UIDAI Launches Bug Bounty Programme to Enhance Aadhaar Security
Why It Matters
By crowd‑sourcing security testing, UIDAI adds a proactive defense layer that can protect India’s critical digital identity infrastructure and maintain public trust in Aadhaar‑based services.
Key Takeaways
- •UIDAI initiates bug bounty targeting Aadhaar web portals
- •Twenty ethical hackers hired for first testing phase
- •Focus on authentication bypasses, API flaws, data leaks
- •Rewards tiered by severity; critical bugs earn highest payouts
Pulse Analysis
Bug bounty programs have become a cornerstone of modern cybersecurity, allowing organizations to tap into a global pool of talent that thinks like attackers. For a platform as pervasive as Aadhaar—used for banking, welfare distribution and countless online services—the stakes are exceptionally high. Leveraging external expertise helps uncover subtle attack vectors that automated scans and internal teams might overlook, aligning India with leading tech firms that have embraced crowdsourced vulnerability discovery.
UIDAI’s pilot targets three high‑traffic assets: the main UIDAI website, the myAadhaar portal and the Secure QR Code application. A curated panel of twenty ethical hackers will conduct non‑disruptive testing, focusing on authentication bypasses, API misconfigurations and potential data leaks. Reports are funneled through a partnership with ComOlho IT Private Limited, which validates claims and coordinates remediation. Financial incentives are tiered—critical, high, medium and low—encouraging researchers to prioritize the most dangerous flaws while ensuring a structured payout system.

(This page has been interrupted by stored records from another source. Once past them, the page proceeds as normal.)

(** ** Isolation *)

Inductive TenantOp :=
| OpRegister (ck : nat → Z) (wall : Z) (c : TenantConfig)
| OpRemove (wall : Z) (id : string)
| OpMemory (now : Z) (id : string) (bytes : Z)
| OpCpu (now : Z) (id : string) (p : f64)
| OpRequest (now : Z) (id : string)
| OpReset (ck : nat → Z) (id : string)
| OpStartWindow (now : Z) (id : string)
| OpEndWindow (now : Z) (id : string)
| OpCheck (ck : nat → Z) (wall : Z) (id : string).
Definition op_tenant (o : TenantOp) : string :=
  match o with
  | OpRegister _ _ c => tenant_id c
  | OpRemove _ id | OpMemory _ id _ | OpCpu _ id _ | OpRequest _ id | OpReset _ id
  | OpStartWindow _ id | OpEndWindow _ id | OpCheck _ _ id => id
  end.
Definition tenant_step (o : TenantOp) (t : TenantIsolator) : option TenantIsolator :=
  match o with
  | OpRegister ck wall c => snd <$> register_tenant ck wall c t
  | OpRemove wall id => snd <$> remove_tenant wall id t
  | OpMemory now id bytes => Some (record_memory now id bytes t)
  | OpCpu now id p => Some (record_cpu now id p t)
  | OpRequest now id => Some (record_request now id t)
  | OpReset ck id => Some (check_and_reset ck id t)
  | OpStartWindow now id => Some (start_cpu_window now id t)
  | OpEndWindow now id => Some (end_cpu_window now id t).2
  | OpCheck ck wall id => snd <$> check_quota_hardened ck wall id t
  end.
Fixpoint tenant_run (os : list TenantOp) (t : TenantIsolator) : option TenantIsolator :=
  match os with [] => Some t | o :: os => tenant_step o t ≫= tenant_run os end.

(** What one tenant sees *)
Definition same_for (id : string) (t t' : TenantIsolator) : Prop :=
  configs t' !! id = configs t !! id ∧ usage t' !! id = usage t !! id.
Lemma same_for_insert id id' f now t : id' ≠ id → same_for id t (with_usage now id' f t).
Proof. intros. split; [done|]. simpl. by rewrite lookup_insert_ne. Qed.

(** Isolators without a tenant are disabled, and only they. *)
Definition enabled_ok (t : TenantIsolator) : Prop := configs t ≠ ∅ → global_enabled t = true.
(* ===== verification/TenantWire.v ===== *)
(** * Writing and reading the usage of a tenant ([shim-core/src/tenant.rs])

    The hand-written [Serialize] and [Deserialize] of [TenantUsage], between the record and
    the fields that a format writes and reads; the text of a format is foreign. *)

From S2P Require Import Prelude Tenant.

(** A value of a field; reading an integer refuses a float *)
Inductive field_value := FU64 (z : Z) | FF64 (x : f64) | FNone.
Definition as_u64_field (v : field_value) : result string Z :=
  match v with FU64 z => Ok z | _ => Err "expected u64" end.
Definition as_f64_field (v : field_value) : result string f64 :=
  match v with FF64 x => Ok x | FU64 z => Ok (f64_of_Z z) | FNone => Err "expected f64" end.
Abbreviation fields := (list (string * field_value)).

(** [Serialize] *)
Definition serialize_usage (u : TenantUsage) : fields :=
  [("memory_bytes", FU64 (memory_bytes u)); ("cpu_percent", FF64 (cpu_percent u)); ("requests_count", FU64 (requests_count u));
   ("token_bucket_available", from_option (λ b, FF64 (tokens b)) FNone (token_bucket u)); ("rejected_count", FU64 (rejected_count u))].
(** [visit_map]: what the three variables hold, a field at a time; an unknown field is
    skipped, and a field that comes twice is taken the second time. *)
Record partial := mkPartial { p_memory : option Z; p_cpu : option f64; p_requests : option Z }.
#[export] Instance partial_settable : Settable partial := λ p, mkPartial (p_memory p) (p_cpu p) (p_requests p).
Definition visit_field (p : partial) (kv : string * field_value) : result string partial :=
  if bool_decide (kv.1 = "memory_bytes") then x <-? as_u64_field kv.2 ; Ok (p <| p_memory := Some x |>)
  else if bool_decide (kv.1 = "cpu_percent") then x <-? as_f64_field kv.2 ; Ok (p <| p_cpu := Some x |>)
  else if bool_decide (kv.1 = "requests_count") then x <-? as_u64_field kv.2 ; Ok (p <| p_requests := Some x |>)
  else Ok p.
Fixpoint visit_map (l : fields) (p : partial) : result string partial :=
  match l with [] => Ok p | kv :: l => p <-? visit_field p kv ; visit_map l p end.
Definition deserialize_usage (now : Z) (l : fields) : result string TenantUsage :=
  p <-? visit_map l (mkPartial None None None) ;
  Ok (mkUsage (default 0 (p_memory p)) (default (f64_of_Z 0) (p_cpu p)) (default 0 (p_requests p)) now None new_cpu_time 0).

(** What a usage is after it was written and read at [now] *)
Definition restored (now : Z) (u : TenantUsage) : TenantUsage :=
  mkUsage (memory_bytes u) (cpu_percent u) (requests_count u) now None new_cpu_time 0.

(** The fields in another order, and with others between them *)
Definition relevant (k : string) : Prop := k ∈ ["memory_bytes"; "cpu_percent"; "requests_count"].
#[export] Instance relevant_dec k : Decision (relevant k).
Proof. unfold relevant. apply _. Defined.
Lemma visit_irrelevant l : ∀ p, visit_map l p = visit_map (filter (λ kv, relevant kv.1) l) p.
Proof.
  induction l as [|kv l IH]; intros p; [done|]. rewrite filter_cons. simpl. case_decide as Hr.
  - simpl. destruct (visit_field p kv); [apply IH|done].
  - unfold visit_field. unfold relevant in Hr. rewrite !bool_decide_eq_false_2 by (intros E; apply Hr; rewrite E; set_solver). apply IH.
Qed.
Lemma visit_swap a b l p : a.1 ≠ b.1 → is_ok (visit_map (a :: b :: l) p) = true →
  visit_map (a :: b :: l) p = visit_map (b :: a :: l) p.
Proof.
  intros Hne. simpl. unfold visit_field.
  repeat case_bool_decide; simplify_eq/=; try congruence;
    repeat match goal with |- context [as_u64_field ?v] => destruct (as_u64_field v); simpl end;
    repeat match goal with |- context [as_f64_field ?v] => destruct (as_f64_field v); simpl end; done.
Qed.
Lemma visit_perm l l' : l ≡ₚ l' → NoDup (l.*1) → ∀ p, is_ok (visit_map l p) = true → visit_map l' p = visit_map l p.
Proof.
  induction 1 as [|kv l l' _ IH|a b l|l1 l2 l3 HP1 IH1 _ IH2]; intros Hd p Hok; [done| | |].
  - simpl in *. apply NoDup_cons in Hd as [_ Hd]. destruct (visit_field p kv); [by apply IH|done].
  - simpl in Hd. apply NoDup_cons in Hd as [Hd _]. symmetry. apply visit_swap; [|done].
    intros E. apply Hd. rewrite E. constructor.
  - assert (visit_map l2 p = visit_map l1 p) as E by (by apply IH1). rewrite <-E. apply IH2; [|by rewrite E].
    by rewrite <-HP1.
Qed.
(** A usage that is written and read, in any order of the fields and among any fields with
    other names, keeps its memory, its processor time and its requests, and loses the rest:
    the bucket, the processor window and the count of rejected requests start again. *)
Theorem usage_roundtrip now u l :
  filter (λ kv, relevant kv.1) l ≡ₚ filter (λ kv, relevant kv.1) (serialize_usage u) →
  deserialize_usage now l = Ok (restored now u).
Proof.
  intros HP. unfold deserialize_usage. rewrite visit_irrelevant.
  rewrite (visit_perm (filter (λ kv, relevant kv.1) (serialize_usage u))); [done|done| |done].
  apply (bool_decide_unpack _). by vm_compute.
Qed.
(** Once restored, a usage is a fixed point, save for the time of its reset. *)
Lemma restored_idem now now' u : restored now' (restored now u) = restored now' u.
Proof. done. Qed.
Lemma usage_roundtrip_witness :
  deserialize_usage 7 (reverse (serialize_usage (default_usage 0))) = Ok (default_usage 7).
Proof.
  assert (filter (λ kv, relevant kv.1) (reverse (serialize_usage (default_usage 0))) ≡ₚ
          filter (λ kv, relevant kv.1) (serialize_usage (default_usage 0))) as HP by (by rewrite reverse_Permutation).
  exact (usage_roundtrip 7 (default_usage 0) _ HP).
Defined.
Example demo_bad_usage : deserialize_usage 0 [("memory_bytes", FF64 (f64_of_Z 1))] = Err "expected u64".
Proof. done. Qed.
(** A promotion is invisible to the loop.  After a successful [promote] of a
    replica the shim names it as the primary and no longer tracks it, but it stays on
    the list of replicas, and the loop, which captured the addresses at the start,
    keeps watching the old primary: as long as that one is down, every tick sets the
    state to broken, whatever the new primary and its replicas answer. *)
Theorem promotion_unwatched now env config ck s l now' a r s' reach run h :
  start ck (init config (new_replication now env)) = (s, l) →
  promote now' a s = (Ok r, s') →
  reach (primary s) = false →
  old_primary r = primary s ∧ primary s' = a ∧ replica_status s' !! a = None ∧
  a ∈ replicas s' ∧ a ∈ loop_replicas l ∧
  failovers_total (shared s') = add64 (failovers_total (shared s)) 1 ∧
  state (tick reach run l h).2 = Broken.
Proof.
  intros Hs Hp Hr. pose proof (start_ok now env config ck s l Hs) as [_ Hlist _].
  unfold promote in Hp. destruct (replica_status s !! a) as [st|] eqn:Ea; [|done].
  injection Hp as <- <-. injection Hs as Hs <-. rewrite Hs in *.
  split_and!; [done|done|simpl; by rewrite lookup_delete_eq|exact (Hlist _ _ Ea)| |done|].
  - apply elem_of_hash_keys. by exists st.
  - unfold tick. simpl. by rewrite Hr.
Qed.
End replication.

(** ** Runs *)
Section replication_runs.
#[local] Instance demo_external_i : External := demo_external.
#[local] Instance demo_rfc3339_i : Rfc3339 := demo_rfc3339.
#[local] Instance demo_order : HashOrder := canonical_order.

Definition demo_env : environment :=
  {[ "REPLICATION_PRIMARY" := "10.0.0.1:5432"; "REPLICATION_REPLICAS" := "10.0.0.2:5432, 10.0.0.3:5432" ]}.
Definition demo_shim : ReplicationShim := init None (new_replication 0 demo_env) <| bus := true |>.
(** A replica two minutes behind, and one that answers nothing useful *)
Definition demo_psql : psql := λ host _,
  if bool_decide (host = "10.0.0.2") then Ok (mkOutput true "120" "") else Ok (mkOutput false "" "denied").
Definition all_up : string → bool := λ _, true.
Definition old_down : string → bool := λ a, negb (bool_decide (a = "10.0.0.1:5432")).

Example demo_tick :
  let '(s, l) := start (λ _, 0) demo_shim in
  let '(events, h) := tick all_up demo_psql l (shared s) in
  (events, state h, replicas_healthy h) = ([(ReplicationLagWarning 120000 10000, Warning)], Healthy, 2).
Proof. vm_compute. done. Qed.
(** The host of an IPv6 address is cut at its first colon. *)
Example host_port_v6 : host_port "[::1]:5432" = ("[", "").
Proof. reflexivity. Qed.

Lemma statuses_classified_witness :
  let '(s, l) := start (λ _, 0) (init None (new_replication 0 demo_env)) in
  table_ok (replica_status (op_run l [OpUpdate 0 "10.0.0.2:5432" 1 (f64_of_Z 20)] s))
    (replicas (op_run l [OpUpdate 0 "10.0.0.2:5432" 1 (f64_of_Z 20)] s)).
Proof.
  destruct (start (λ _, 0) (init None (new_replication 0 demo_env))) as [s l] eqn:E.
  exact (statuses_classified 0 demo_env None (λ _, 0) _ s l E).
Defined.
Lemma tick_outcome_witness :
  let '(s, l) := start (λ _, 0) demo_shim in
  state (tick all_up demo_psql l (shared s)).2 = Healthy.
Proof.
  destruct (start (λ _, 0) demo_shim) as [s l] eqn:E.
  assert (loop_replicas l = (start (λ _, 0) demo_shim).2.(loop_replicas)) as El by by rewrite E.
  destruct (tick all_up demo_psql l (shared s)) as [ev h'] eqn:Et.
  destruct (tick_outcome all_up demo_psql l (shared s) ev h') as (_ & _ & H); [|done|].
  - rewrite El. vm_compute. done.
  - destruct (H eq_refl) as (_ & _ & [_ Hh] & _). apply Hh. unfold live. rewrite El. vm_compute. done.
Defined.
Lemma promotion_unwatched_witness :
  let '(s, l) := start (λ _, 0) (init None (new_replication 0 demo_env)) in
  let s' := (promote 0 "10.0.0.2:5432" s).2 in
  primary s' = "10.0.0.2:5432" ∧ state (tick old_down demo_psql l (shared s')).2 = Broken.
Proof.
  destruct (start (λ _, 0) (init None (new_replication 0 demo_env))) as [s l] eqn:E.
  assert (s = (start (λ _, 0) (init None (new_replication 0 demo_env))).1) as Es by by rewrite E.
  destruct (promote 0 "10.0.0.2:5432" s) as [[r|e] s'] eqn:Ep.
  - destruct (promotion_unwatched 0 demo_env None (λ _, 0) s l 0 "10.0.0.2:5432" r s' old_down demo_psql
      (shared s') E Ep) as (_ & H1 & _ & _ & _ & _ & H2); [rewrite Es; vm_compute; done|]. done.
  - exfalso. revert Ep. rewrite Es. vm_compute. discriminate.
Defined.
End replication_runs.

The broader impact extends beyond immediate risk reduction. Demonstrating a commitment to transparent, proactive security can bolster user confidence in Aadhaar, a prerequisite for its continued role in digital finance and government services. If the pilot yields substantive findings, UIDAI is likely to expand the program, mirroring the evolution seen at major tech companies. This move also signals to regulators and industry peers that safeguarding national identity infrastructure now includes community‑driven testing as a standard practice.